» Problem:
Print this span of the material below exactly: the line with "row ← cfg.(endnames) !! i;", the line with "rn ← foldM (λ rn j, disconnect_end cfg i", and every line between them, but nothing else.
^^^^
(* ===== verification/RaftConfig.v ===== *)
(** The harness of the Raft tests ([src/src/raft/config.go]): it makes the peers and
    the network between them, connects, disconnects, crashes and restarts them, listens
    to what they apply, and asks them questions.

    A Raft and its persister are pointers that outlive a crash, since a goroutine
    cannot be killed: [made] holds every Raft ever made and [disks] every persister, and
    a pointer is a place in them.  [None] is a panic or a [log.Fatal].  Random names and
    draws are arguments.  The functions that wait for the peers look at the harness
    again and again; what happens between two looks is a function, [evolve]. *)
From stdpp Require Import pretty.
From S2P Require Import Prelude Gob Iface RaftTypes RaftPersist RaftLeader Labrpc Harness.
Open Scope nat_scope.
#[local] Existing Instances eta_Server eta_Network.

(** A Raft that was made: its number, its client ends, its persister. *)
Record instance := mkInstance {
  i_me : nat;
  i_ends : list netname;
  i_disk : nat;
  i_raft : Raft
}.
#[export] Instance eta_instance : Eta instance :=
  λ x, mkInstance x.(i_me) x.(i_ends) x.(i_disk) x.(i_raft).

(** What a listener on an apply channel complains about. *)
Inductive apply_error :=
  | Mismatch (index : Z) (server : nat) (v : iface) (other : nat) (old : iface)
  | OutOfOrder (server : nat) (index : Z).

(** What a test fails with. *)
Inductive failure :=
  | TookTooLong
  | ManyLeaders (term : Z) (n : nat)
  | NoLeader
  | TermsDisagree
  | ClaimsToLead (server : nat)
  | ApplyError (e : apply_error)
  | ValuesDiffer (index : Z) (v w : iface)
  | TooFewDecided (nd : nat) (index : Z) (n : nat)
  | NoAgreement (cmd : iface).

Section raft_config.
Context `{!RaftCodec}.
Context {V T W : Type} `{!EqDecision T}.
(** What reflection finds on the Raft at a place. *)
Context (Raft_methods : nat → list (@method V T W)).
Local Abbreviation Network := (@Network netname _ _).

Record config := mkConfig {
  net : Network;
  heap : list (@Server V T W);
  made : list instance;
  disks : list Persister.t;
  n : nat;
  rafts : list (option nat);
  applyErr : list (option apply_error);
  connected : list bool;
  saved : list (option nat);
  endnames : list (option (list netname));
  logs : list (gmap Z iface);
  rpcs0 : Z;
  cmds0 : Z;
  bytes0 : Z;
  maxIndex : Z;
  maxIndex0 : Z
}.
#[export] Instance eta_config : Eta config := λ c,
  mkConfig c.(net) c.(heap) c.(made) c.(disks) c.(n) c.(rafts) c.(applyErr) c.(connected)
    c.(saved) c.(endnames) c.(logs) c.(rpcs0) c.(cmds0) c.(bytes0) c.(maxIndex) c.(maxIndex0).

(** ** Connecting *)

(** One turn of a loop of [connect]: the end from [i] to [j]. *)
Definition connect_end (cfg : config) (i j : nat) (peer : nat) (rn : Network) : option Network :=
  c ← cfg.(connected) !! peer;
  if c : bool then e ← end_at cfg.(endnames) i j; Some (Enable e true rn) else Some rn.

Definition connect (i : nat) (cfg : config) : option config :=
  c ← set_at cfg.(connected) i true;
  let cfg := cfg <| connected := c |> in
  rn ← foldM (λ rn j, connect_end cfg i j j rn) cfg.(net) (seq 0 cfg.(n));
  rn ← foldM (λ rn j, connect_end cfg j i j rn) rn (seq 0 cfg.(n));
  Some (cfg <| net := rn |>).

(** A peer without ends is passed over. *)
Definition disconnect_end (cfg : config) (i j : nat) (rn : Network) : option Network :=
  row ← cfg.(endnames) !! i;
  match row with
  | None => Some rn
  | Some row => e ← row !! j; Some (Enable e false rn)
  end.

Definition disconnect (i : nat) (cfg : config) : option config :=
  c ← set_at cfg.(connected) i false;
  let cfg := cfg <| connected := c |> in
  rn ← foldM (λ rn j, disconnect_end cfg i j rn) cfg.(net) (seq 0 cfg.(n));
  rn ← foldM (λ rn j, disconnect_end cfg j i rn) rn (seq 0 cfg.(n));
  Some (cfg <| net := rn |>).

(** ** Crashing and starting *)

Definition new_disk (p : Persister.t) (cfg : config) : config * nat :=
  (cfg <| disks := cfg.(disks) ++ [p] |>, length cfg.(disks)).

(** [cfg.saved[i] = cfg.saved[i].Copy()], when there is one. *)
Definition copy_saved (i : nat) (cfg : config) : option config :=
  s ← cfg.(saved) !! i;
  match s with
  | None => Some cfg
  | Some d =>
      p ← cfg.(disks) !! d;
      let '(cfg, d) := new_disk (Persister.Copy p) cfg in
      s ← set_at cfg.(saved) i (Some d); Some (cfg <| saved := s |>)
  end.

(** Lines 118-124. *)
Definition kill_raft (i : nat) (cfg : config) : option config :=
  rf ← cfg.(rafts) !! i;
  match rf with
  | None => Some cfg
  | Some p =>
      x ← cfg.(made) !! p;
      m ← set_at cfg.(made) p (x <| i_raft := Kill x.(i_raft) |>);
      r ← set_at cfg.(rafts) i None;
      Some (cfg <| made := m |> <| rafts := r |>)
  end.

(** Lines 126-130: of the persister only the Raft state is kept. *)
Definition keep_raft_state (i : nat) (cfg : config) : option config :=
  s ← cfg.(saved) !! i;
  match s with
  | None => Some cfg
  | Some d =>
      p ← cfg.(disks) !! d;
      let raftlog := Persister.ReadRaftState p in
      let '(cfg, d) := new_disk (Persister.SaveRaftState raftlog (Persister.mk [] [])) cfg in
      s ← set_at cfg.(saved) i (Some d); Some (cfg <| saved := s |>)
  end.

Definition crash1 (i : nat) (cfg : config) : option config :=
  cfg ← disconnect i cfg;
  let cfg := cfg <| net := DeleteServer (NInt i) cfg.(net) |> in
  cfg ← copy_saved i cfg;
  cfg ← kill_raft i cfg;
  keep_raft_state i cfg.

(** Lines 154-157. *)
Definition make_ends (names : list netname) (rn : Network) : option Network :=
  foldM (λ rn '(j, e), rn ← MakeEnd e rn; Some (Connect e (NInt j) rn)) rn (imap pair names).

(** Lines 165-169. *)
Definition fresh_persister (i : nat) (cfg : config) : option config :=
  s ← cfg.(saved) !! i;
  match s with
  | Some _ => copy_saved i cfg
  | None =>
      let '(cfg, d) := new_disk Persister.MakePersister cfg in
      s ← set_at cfg.(saved) i (Some d); Some (cfg <| saved := s |>)
  end.

(** Lines 211-220: the Raft writes its persister when it is made. *)
Definition launch (i : nat) (ends : list netname) (r : Z) (cfg : config) : option config :=
  s ← cfg.(saved) !! i; d ← s; p ← cfg.(disks) !! d;
  rf ← Make (length ends) (Z.of_nat i) p r;
  ds ← set_at cfg.(disks) d rf.(persister);
  let q := length cfg.(made) in
  rs ← set_at cfg.(rafts) i (Some q);
  let srv := AddService (MakeService "Raft" (Raft_methods q)) MakeServer in
  Some (cfg <| disks := ds |> <| made := cfg.(made) ++ [mkInstance i ends d rf] |>
            <| rafts := rs |> <| heap := cfg.(heap) ++ [srv] |>
            <| net := AddServer (NInt i) (length cfg.(heap)) cfg.(net) |>).

(** [names j] is the string drawn for the end to [j]. *)
Definition start1 (i : nat) (names : nat → string) (r : Z) (cfg : config) : option config :=
  cfg ← crash1 i cfg;
  let ends := (NStr ∘ names) <$> seq 0 cfg.(n) in
  es ← set_at cfg.(endnames) i (Some ends);
  let cfg := cfg <| endnames := es |> in
  rn ← make_ends ends cfg.(net);
  let cfg := cfg <| net := rn |> in
  cfg ← fresh_persister i cfg;
  launch i ends r cfg.

Definition empty_config (n : nat) : config :=
  mkConfig MakeNetwork [] [] [] n (replicate n None) (replicate n None) (replicate n false)
    (replicate n None) (replicate n None) (replicate n ∅) 0 0 0 0 0.

Definition setunreliable (unrel : bool) (cfg : config) : config :=
  cfg <| net := Reliable (negb unrel) cfg.(net) |>.

Definition make_config (n : nat) (unreliable : bool) (names : nat → nat → string) (rs : nat → Z)
    : option config :=
  let cfg := setunreliable unreliable (empty_config n) in
  let cfg := cfg <| net := LongDelays true cfg.(net) |> in
  cfg ← foldM (λ cfg i, start1 i (names i) (rs i) cfg) cfg (seq 0 n);
  foldM (λ cfg i, connect i cfg) cfg (seq 0 n).

Definition setlongreordering (longrel : bool) (cfg : config) : config :=
  cfg <| net := LongReordering longrel cfg.(net) |>.

Definition rpcCount (server : nat) (cfg : config) : option Z :=
  GetCount (NInt server) cfg.(net) cfg.(heap).
Definition rpcTotal (cfg : config) : Z := GetTotalCount cfg.(net).
Definition bytesTotal (cfg : config) : Z := GetTotalBytes cfg.(net).

(** ** The listener on an apply channel *)

(** [old != v]; two byte slices in interfaces cannot be compared. *)
Definition iface_ne (old v : iface) : option bool :=
  match old, v with
  | IBytes _, IBytes _ => None
  | _, _ => Some (negb (bool_decide (old = v)))
  end.

(** Lines 183-189. *)
Definition find_mismatch (i : nat) (m : ApplyMsg.t) (lgs : list (gmap Z iface))
    : option (option apply_error) :=
  foldM (λ err '(j, lg),
    match lg !! m.(ApplyMsg.CommandIndex) with
    | None => Some err
    | Some old =>
        ne ← iface_ne old m.(ApplyMsg.Command);
        Some (if ne : bool
              then Some (Mismatch m.(ApplyMsg.CommandIndex) i m.(ApplyMsg.Command) j old)
              else err)
    end) None (imap pair lgs).

(** [Fatal] is the end of the process: what comes after [log.Fatalf] is not reached. *)
Definition applier (i : nat) (m : ApplyMsg.t) (cfg : config) : outcome apply_error config :=
  if negb m.(ApplyMsg.CommandValid) then Ok cfg
  else
    let index := m.(ApplyMsg.CommandIndex) in
    (err <- lift_option (find_mismatch i m cfg.(logs));;
     lg <- lift_option (cfg.(logs) !! i);;
     let prevok := bool_decide (is_Some (lg !! (index - 1)%Z)) in
     lgs <- lift_option (set_at cfg.(logs) i (<[index := m.(ApplyMsg.Command)]> lg));;
     let cfg := cfg <| logs := lgs |>
                    <| maxIndex := (if cfg.(maxIndex) <? index then index else cfg.(maxIndex))%Z |> in
     let err := if (1 <? index)%Z && negb prevok then Some (OutOfOrder i index) else err in
     match err with Some e => Fatal e | None => Ok cfg end)%outcome.

(** ** Asking the peers *)

Section tests.
Context (evolve : nat → config → config).

(** A test that looks at the harness for the [t]-th time. *)
Definition test (A : Type) : Type := nat * config → outcome failure (A * (nat * config)).
Definition tret {A} (a : A) : test A := λ s, Ok (a, s).
Definition tbind {A B} (m : test A) (k : A → test B) : test B :=
  λ s, obind (m s) (λ '(a, s), k a s).
Definition tfail {A} (e : failure) : test A := λ _, Fatal e.
Definition tlift {A} (m : option A) : test A := λ s, obind (lift_option m) (λ a, Ok (a, s)).
Definition look : test config :=
  λ '(t, cfg), let cfg := evolve t cfg in Ok (cfg, (S t, cfg)).
Definition put (cfg : config) : test unit := λ s, Ok (tt, (s.1, cfg)).

Declare Scope test_scope.
Delimit Scope test_scope with test.
Notation "x <- m ;; k" := (tbind m (λ x, k))
  (at level 100, m at next level, right associativity, format "x  <-  m ;;  '//' k") : test_scope.
Open Scope test_scope.

Fixpoint tfold {A B} (f : A → B → test A) (a : A) (l : list B) : test A :=
  match l with [] => tret a | x :: l => a <- f a x;; tfold f a l end.

(** The Raft of a pointer; a nil pointer is followed, or a lock is never released. *)
Definition raft_at (p : option nat) (cfg : config) : option (nat * instance) :=
  p ← p; x ← cfg.(made) !! p; if x.(i_raft).(mu) then None else Some (p, x).

(** [cfg.rafts[i].GetState()] *)
Definition getState (i : nat) : test (Z * bool) :=
  cfg <- look;;
  p <- tlift (cfg.(rafts) !! i);;
  x <- tlift (raft_at p cfg);;
  tret (GetState x.2.(i_raft)).

(** Lines 313-320: the connected leaders, by term. *)
Definition leaders_by_term (m : nat) : test (gmap Z (list nat)) :=
  tfold (λ leaders i,
    cfg <- look;;
    c <- tlift (cfg.(connected) !! i);;
    if c : bool then
      st <- getState i;;
      tret (if st.2 : bool then <[st.1 := default [] (leaders !! st.1) ++ [i]]> leaders else leaders)
    else tret leaders) ∅ (seq 0 m).

(** Lines 322-330; the map gives its terms in some order. *)
Definition last_term (leaders : list (Z * list nat)) : test Z :=
  tfold (λ last '(term, ls),
    if decide (1 < length ls) then tfail (ManyLeaders term (length ls))
    else tret (if (last <? term)%Z then term else last)) (-1)%Z leaders.

Fixpoint oneLeader_loop (iters : nat) (shuffle : nat → list (Z * list nat) → list (Z * list nat))
    (m : nat) : test nat :=
  match iters with
  | O => tfail NoLeader
  | S iters =>
      leaders <- leaders_by_term m;;
      last <- last_term (shuffle iters (map_to_list leaders));;
      if decide (leaders = ∅) then oneLeader_loop iters shuffle m
      else tlift (ls ← leaders !! last; head ls)
  end.

Definition checkOneLeader shuffle : test nat :=
  cfg <- look;; oneLeader_loop 10 shuffle cfg.(n).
^^^^
» Exercise solution:
  row ← cfg.(endnames) !! i;
  match row with
  | None => Some rn
  | Some row => e ← row !! j; Some (Enable e false rn)
  end.

Definition disconnect (i : nat) (cfg : config) : option config :=
  c ← set_at cfg.(connected) i false;
  let cfg := cfg <| connected := c |> in
  rn ← foldM (λ rn j, disconnect_end cfg i j rn) cfg.(net) (seq 0 cfg.(n));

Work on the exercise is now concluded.